Mr. Tindle described the frustrations expressed by long COVID support groups, such as the Australian Long COVID Community Facebook Support Group, including inadequate health system responses in dealing with long COVID.

“The outcome for some of those experiencing long COVID is self-prescribed medication using over-the-counter remedies and dietary changes based on potentially conflicting or misleading online information. Some speak of a substantial proportion of their income being used this way,” he said.

However, Mr. Tindle did acknowledge the listings of antiviral drugs for COVID such as Paxlovid (nirmatrelvir and ritonavir) and Lagevrio (molnupiravir).

An estimated 240,000 of those with long COVID no longer work full time, thus affecting the economy, Mr. Tindle said.

“Reduced to working part-time to cope with unwellness, those with long COVID commonly report having to wait a year or more before receiving a diagnosis,” he said.

“Without a definitive diagnosis, those with long COVID are not eligible for Job Seeker, the Disability Support Pension and National Disability Insurance Scheme (NDIS) protection under the Fair Work Act, thereby conferring long-term financial difficulties for themselves and their dependents.

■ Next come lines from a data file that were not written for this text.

(** * Sliding Window Log rate limiter: model and verification

    A shallow embedding of [src/rateLimiter.ts] (class [RateLimiter]), of the
    three handlers of [src/routes/rateLimitRoutes.ts] and of the properties
    file loader of [src/config.ts].

    Numbers.  The source works on JavaScript numbers.  Timestamps and the
    window size are modelled as exact rationals ([Q]); the request limit and
    every count as integers ([Z], [nat] for an array length).  The clock is
    an input: each method receives, as [currentTime], the value it computes
    on its first line as [Date.now() / 1000].

    The source computes [Date.now() / 1000] and [currentTime - W] in
    doubles.  On a clock of whole milliseconds the rounding stays far below
    one millisecond, so the doubles order a timestamp and a window start as
    the rationals do, except when the two are equal as rationals: an entry
    exactly one window old.  There the source may keep an entry the model
    drops.  Statements that depend on which side such an entry falls say so
    in a hypothesis ([staleBefore], [offBoundary], [neverAWindowApart]) and
    keep away from that case. *)

From Stdlib Require Import QArith Lqa ZArith Lia List Sorted.
From stdpp Require Import gmap strings.

Local Open Scope Z_scope.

“There is a need for guidelines on how those with long COVID can access social security and employment protection.”

Mr. Tindle added that both the federal and state health departments need to provide more guidance to primary healthcare providers on handling long COVID.

“Although some states have established long COVID clinics, some of these at least are of little help to the patient in providing substantive treatment guidelines or support and are little more than incident report centres,” he said, adding that the wait time for a long COVID clinic is usually months, with some GPs unaware of the clinics’ existence.

“Long COVID is not an easy medical condition for clinicians, health administrators, support systems, or patients. The Australian health system is already stretched in coping with other chronic medical conditions,” he said.

“Nevertheless, we must do better than in the approximate three years since long COVID was first reported.”